HOMILETIC HINTS AND OUTLINES
Hosea 9:15. The great wickedness—idolatry.
1. Turning places of worship and renown into scenes of corruption.
2. Masking present error under the garb of former custom. Plato was reproving a boy for playing at some foolish game on one occasion. “Thou reprovest me,” said the youth, “for a very little thing.” “But custom,” replied Plato, “is not a little thing.” Bad custom, consolidated into habit, becomes a tyrant and a curse.

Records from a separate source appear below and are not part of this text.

(* ===== verification/Corosio.v ===== *)
(** * corosio/corosio_echo_server.cpp: a server with a pool of workers

    The echo loop of a worker is in Echo.v (Module CorosioEchoServer); here are the workers, the server, and
    [main] with the checks of its arguments.  [corosio::tcp_server], which hands accepted connections to idle
    workers, is the library's. *)
From Stdlib Require Import Ascii.
From S2P Require Import Prelude Decimal Asio Wp Script Echo.

(** ** [std::atoi] *)

Definition int_min : Z := - 2 ^ 31.
Definition int_max : Z := 2 ^ 31 - 1.
Definition is_int (z : Z) : Prop := (int_min <= z <= int_max)%Z.
#[export] Instance is_int_dec z : Decision (is_int z).
Proof. unfold is_int. apply _. Defined.

(** Without digits the value is 0; a value that does not fit an [int] is undefined behaviour, [None]. *)
Definition atoi (s : string) : option Z :=
  let (sign, s) := sign_of (skip_spaces s) in
  let (value, _) := read_digits 0 s in
  if decide (is_int (sign * value)) then Some (sign * value)%Z else None.

Lemma atoi_digits (negative : bool) ds rest :
  ds ≠ [] → Forall (λ d, d < 10) ds → starts_with_digit rest = false →
  let v := ((if negative then -1 else 1) * value_of 0 ds)%Z in
  atoi (signed negative (of_digits ds rest)) = if decide (is_int v) then Some v else None.
Proof. intros Hne Hds Hrest v. unfold atoi. by rewrite scan_signed, read_digits_of. Qed.

(** ** The server *)

(** [corosio::tcp_server]: binding to a port; accepting with a set of workers, each with a socket of its own, until the
    event loop ends. *)
Class TcpServers (W : Type) := {
  on_bind : Z → W → error_code * W;
  on_serve : Z → list handle → W → W
}.

(** An [echo_worker]: its socket, and the capacity of the string it reserves. *)
Record echo_worker := EchoWorker { sock_ : handle; reserved : Z }.

(** Its constructor makes a socket. *)
Definition make_echo_worker (new_socket : nat → handle) (i : nat) : echo_worker :=
  EchoWorker (new_socket i) 4096.

(** [run(launch)] *)
Definition run {W} `{!Streams W} (fuel : nat) (launch : awaitable W unit → awaitable W unit)
    (worker : echo_worker) : awaitable W unit :=
  launch (CorosioEchoServer.do_session fuel (sock_ worker)).

(** [make_echo_workers(ctx, n)]: [reserve(n)] throws for a negative [int], which becomes a huge size. *)
Definition make_echo_workers (new_socket : nat → handle) (n : Z) : option (list echo_worker) :=
  if (n <? 0)%Z then None else Some (make_echo_worker new_socket <$> seq 0 (Z.to_nat n)).

(** The checks of [main]. *)
Inductive arguments :=
| Failure                                  (* a message, and EXIT_FAILURE *)
| Undefined                                (* [atoi] overflows *)
| Arguments_ok (port : Z) (max_workers : Z).

Definition parse_args (argv : list string) : arguments :=
  match argv with
  | [_; port; workers] =>
      match atoi port with
      | None => Undefined
      | Some port_int =>
          if bool_decide (port_int <= 0 ∨ 65535 < port_int)%Z then Failure
          else
            let port := (port_int mod 2 ^ 16)%Z in    (* static_cast<std::uint16_t> *)
            match atoi workers with
            | None => Undefined
            | Some max_workers =>
                if bool_decide (max_workers <= 0)%Z then Failure else Arguments_ok port max_workers
            end
      end
  | _ => Failure
  end.

Section Main.
Context {W : Type} `{!TcpServers W}.

Definition bind (port : Z) : awaitable W error_code := λ s,
  let (ec, w) := on_bind port (env s) in (Val ec, St w (trace s ++ [EvBind port ec])).
Definition serve (port : Z) (workers : list echo_worker) : awaitable W unit :=
  modify (on_serve port (sock_ <$> workers));; emit (EvServe port (sock_ <$> workers)).

(** The exit code of [main]; [None] is undefined behaviour.  A negative number of workers
    would be an exception. *)
Definition main (new_socket : nat → handle) (argv : list string) : awaitable W (option Z) :=
  match parse_args argv with
  | Failure => mret (Some 1%Z)
  | Undefined => mret None
  | Arguments_ok port max_workers =>
      match make_echo_workers new_socket max_workers with
      | None => throw (std_exception "vector::reserve")
      | Some workers =>
          ec ← bind port;
          if failed ec then mret (Some 1%Z)
          else
            serve port workers;;
            mret (Some 0%Z)
      end
  end.
End Main.

(** ** Properties *)

(** The arguments that are accepted. *)
Lemma parse_args_ok argv port workers :
  parse_args argv = Arguments_ok port workers ↔
  (1 <= port <= 65535)%Z ∧ (1 <= workers <= int_max)%Z
  ∧ ∃ prog a b, argv = [prog; a; b] ∧ atoi a = Some port ∧ atoi b = Some workers.
Proof.
  assert (∀ s z, atoi s = Some z → is_int z) as Hint.
  { intros s z. unfold atoi. destruct (sign_of _) as [sign t], (read_digits 0 t) as [v r].
    by case_decide; intros [= <-]. }
  unfold parse_args. split.
  - destruct argv as [|prog [|a [|b [|? ?]]]]; try done.
    destruct (atoi a) as [p|] eqn:Ha; [|done]. case_bool_decide; [done|].
    destruct (atoi b) as [n|] eqn:Hb; [|done]. case_bool_decide; [done|].
    rewrite Z.mod_small by lia. intros [= <- <-].
    destruct (Hint _ _ Hb). split_and!; [lia..|]. by exists prog, a, b.
  - intros (Hp & Hw & prog & a & b & -> & -> & ->).
    rewrite bool_decide_eq_false_2 by lia. rewrite bool_decide_eq_false_2 by lia.
    by rewrite Z.mod_small by lia.
Qed.

(** [main] of corosio_echo_server.cpp serves exactly when it should: it binds a port only if it was given two
    arguments that read as a port in 1..65535, which the cast to [uint16_t] does not change, and a positive
    number of workers; it returns 0 if binding succeeded, after having served that port with that many workers, each with
    a socket of its own; otherwise it returns 1, or overflows an [int] in [atoi], without serving.  It never throws. *)
Theorem corosio_server_main {W} `{!TcpServers W} (new_socket : nat → handle) argv (s : st W) r s' :
  main new_socket argv s = (r, s') →
  (trace s' = trace s ∧ (r = Val (Some 1%Z) ∨ r = Val None) ∧
     ∀ port workers, parse_args argv ≠ Arguments_ok port workers)
  ∨ ∃ port workers prog a b, (1 <= port <= 65535)%Z ∧ (1 <= workers <= int_max)%Z
     ∧ argv = [prog; a; b] ∧ atoi a = Some port ∧ atoi b = Some workers
     ∧ ((∃ ec, ec ≠ Success ∧ r = Val (Some 1%Z) ∧ trace s' = trace s ++ [EvBind port ec])
        ∨ ∃ sockets, r = Val (Some 0%Z) ∧ zlen sockets = workers
            ∧ (∀ i h, sockets !! i = Some h → h = new_socket i)
            ∧ trace s' = trace s ++ [EvBind port Success; EvServe port sockets]).
Proof.
  unfold main. destruct (parse_args argv) as [| |port workers] eqn:Hargs.
  - intros [= <- <-]. left. split_and!; [done|by left|by intros].
  - intros [= <- <-]. left. split_and!; [done|by right|by intros].
  - apply parse_args_ok in Hargs as (Hp & Hw & prog & a & b & Hargv & Ha & Hb).
    unfold make_echo_workers. destruct (Z.ltb_spec workers 0) as [|_]; [lia|].
    intros Hrun. right. exists port, workers, prog, a, b. split_and!; try done; try lia.
    unfold bind, mbind, awaitable_bind in Hrun. destruct (on_bind port (env s)) as [ec w].
    destruct (failed ec) eqn:Hec; simpl in Hrun; injection Hrun as <- <-.
    + left. exists ec. split; [by apply failed_true|done].
    + right. apply failed_false in Hec as ->. eexists. split; [done|]. simpl. rewrite <-app_assoc.
      split_and!; [|  |done].
      * unfold zlen. rewrite !length_fmap, length_seq. lia.
      * intros i h. rewrite !list_lookup_fmap. destruct (seq 0 _ !! i) eqn:Hi; simpl; [|done].
        apply lookup_seq in Hi as [-> _]. by intros [= <-].
Qed.

(** ** Witnesses *)

Example atoi_port : atoi " 8080x" = Some 8080%Z.
Proof. vm_compute. reflexivity. Qed.
Example atoi_overflow : atoi "2147483648" = None ∧ atoi "-2147483648" = Some int_min ∧ atoi "" = Some 0%Z.
Proof. vm_compute. auto. Qed.

#[local] Instance free_ports : TcpServers unit :=
  {| on_bind port w := (if (port <? 1024)%Z then Other_error 13 else Success, w); on_serve _ _ w := w |}.
Example privileged_port :
  (main (λ i, i) ["echo_server"; "80"; "10"]%string (St tt [])).1 = Val (Some 1%Z).
Proof. vm_compute. reflexivity. Qed.

Lemma corosio_server_main_witness :
  ∃ sockets, trace (main (λ i, i) ["echo_server"; "8080"; "2"]%string (St tt [])).2
    = [EvBind 8080 Success; EvServe 8080 sockets].
Proof.
  destruct (corosio_server_main (λ i, i) ["echo_server"; "8080"; "2"]%string (St tt [])
    (Val (Some 0%Z)) (St tt [EvBind 8080 Success; EvServe 8080 [0; 1]])) as [H|H].
  - vm_compute. reflexivity.
  - destruct H as (H & _). vm_compute in H. discriminate.
  - exists [0; 1]. vm_compute. reflexivity.
Defined.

3. Originating God’s anger, and
4. Terminating in man’s rejection. “Bind not one sin upon another, for in one thou shalt not be unpunished” (Sir. 7:8). “Wherewithal a man sinneth, by the same shall he be punished” (Wis. 9:16).
Hosea 9:16. Men, Churches, and nations like trees.
1. Planted and intended to flourish, watered and cared for by God.
2. Sin brings judgments which smite the root and wither the branches. It corrupts and cuts off the offspring. It leaves men to mourn with Edmund Burke at the loss of his only son: “The storm has gone over me, and I am like one of those old oaks which the hurricane scatters around me. I am stripped of all my honours; I am torn up by the roots; I lie prostrate on the earth.” Men give themselves deadly wounds. Professors are cursed as the fig-tree, smitten as the vine, and beaten to the ground. “For the Lord shall smite Israel, as a reed is shaken in the water,” &c. (1 Kings 14:15).
ILLUSTRATIONS TO CHAPTER 9
Hosea 9:13; Hosea 9:16. Root. Any number of depraved units cannot form a great nation. The people may seem to be highly civilized, and yet be ready to fall to pieces at the first touch of adversity. Without integrity of individual character they can have no real strength, cohesion, or soundness. They may be rich, polite, and artistic, and yet hovering on the brink of ruin. If living for themselves only, and with no end but pleasure, each little self his own little god, such a nation is doomed, and its decay is inevitable [Smiles].
This is the state of man: To day he puts forth
The tender leaves of hope, to-morrow blossoms,
And bears his blushing honours thick upon him:
The third day comes a frost, a killing frost;
And,—when he thinks, good easy man, full surely
His greatness is a ripening,—nips his root,
And then he falls, as I do [Shakespeare].